Depending on the focus of responsibility of the report and for the effective initiation of follow-up measures, the personal data required as part of the report may be passed on to the responsible internal specialist departments.
In some cases, the Controller is obliged to disclose the data to authorities (such as those with legal or regulatory jurisdiction over the employer, law enforcement authorities and legal bodies) or external advisors (such as auditors, accountants, lawyers).
If the reporting person has provided their own name or other personal data (non-anonymous reporting), their identity will not be disclosed - as far as legally possible - and it will also be ensured that no conclusions can be drawn about the identity of the reporting person.
If personal data is processed by external service providers, this is always done based on order processing contracts in accordance with Art. 28 GDPR. In these cases, we ensure that the processing of personal data is carried out in accordance with the provisions of the GDPR and that all persons authorized to process personal data have undertaken to maintain confidentiality or are subject to an appropriate statutory duty of confidentiality.
Within the framework of the respective regulations (in particular Art. 15-21 GDPR), you have various rights with regard to the processing of your personal data:
- Right to information,
- Right to rectification,
- Right to erasure,
- Right to restriction of processing
- Right to data portability.
- Right not to be subject to an exclusively automated individual decision.

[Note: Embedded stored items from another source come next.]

(** C9.  Whatever the state and the arguments, and whether they return or
    raise, [predict_rating] and [get_similarity] (and [compute_similarity]
    under them) leave [user_dict] and the id, title and user list of every
    movie as they were; only the similarity caches (and the trace) can
    differ afterwards. *)
Theorem engine_frame c :
  (∀ u m, same_data (predict_rating u m c).2 c)
  ∧ (∀ a b, same_data (get_similarity a b c).2 c)
  ∧ (∀ a b, same_data (compute_similarity a b c).2 c).
Proof.
  split_and!; intros x y;
    [apply frames_predict_rating|apply frames_get_similarity
    |apply frames_compute_similarity].
Qed.

(** C10.  In every state reached from a loaded catalog by engine
    operations, asking for the similarity of a movie of the catalog with
    itself succeeds, with 1 when the movie has a rater and 0 when it has
    none. *)
Theorem get_similarity_self c0 m ops :
  loaded c0 → is_Some (movie_dict c0 !! m) →
  ∃ s c', get_similarity m m (run ops c0) = (Ok s, c') ∧
          (s == if decide (raters c0 m = []) then 0 else 1)%Q.
Proof.
  intros Hl [mm0 Hm0]. set (c := run ops c0).
  assert (Hsd : same_data c c0) by apply same_data_run.
  assert (Hwf : wf c) by (apply (same_data_wf c c0); [done|apply Hl]).
  assert (Hv : cache_valid c).
  { apply cache_valid_run; [apply Hl|by apply loaded_cache_valid]. }
  destruct (same_data_lookup c c0 m mm0 Hsd Hm0) as (mm & Hm & Hdata).
  assert (Hself : (similarity c m m == if decide (raters c0 m = []) then 0 else 1)%Q).
  { rewrite (similarity_self c m mm Hm).
    rewrite <- (same_data_raters c c0 m Hsd), (raters_lookup c m mm Hm).
    reflexivity. }
  destruct (Movie.similarities mm !! m) as [s|] eqn:Hs.
  - exists s, c. split; [by apply (get_similarity_hit c m m mm)|].
    rewrite <- Hself. apply Hv. by rewrite (cached_lookup c m m mm).
  - exists (similarity c m m), (after_miss c m m).
    split; [by apply (get_similarity_miss c m m mm mm)|done].
Qed.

- Right to lodge a complaint with a competent data protection supervisory authority.
The right to information and the right to erasure are subject to legal restrictions. If we process your data to protect legitimate interests, you can object to this processing if your particular situation gives rise to reasons that speak against data processing.
In accordance with Art. 7 GDPR, you have the right to withdraw your consent to data processing at any time. The withdrawal of consent does not affect the lawfulness of processing based on consent before its withdrawal.
Further information on the right to object can be found below.
The personal data will be stored in the respective procedure for as long as required for the clarification and final assessment, a legitimate interest of the company or a legal requirement exists. This data is then deleted in accordance with legal requirements. The duration of storage depends in particular on the severity of the suspicion and any reported breaches of duty.
Personal data in connection with reports will be deleted immediately by the Compliance Ombudspersons if they are deemed to be manifestly unfounded.
Pursuant to Art. 21 GDPR, you have the right to object to the processing of your personal data on grounds relating to your particular situation. Your personal data will then no longer be processed unless the Controller demonstrates compelling legitimate reasons for the processing which override the interests, rights and freedoms of the data subject or for the establishment, exercise or defense of legal claims.
The objection can be made informally and should, if possible, be addressed to the above-mentioned Controller or its internal reporting office.
The provision of data via a notification is neither contractually required nor necessary for the conclusion of a contract. Depending on the individual case, there may be legal obligations to provide us with a report. However, it is necessary to process the data in order to process and investigate the report appropriately.
We reserve the right to update this data protection notice if necessary.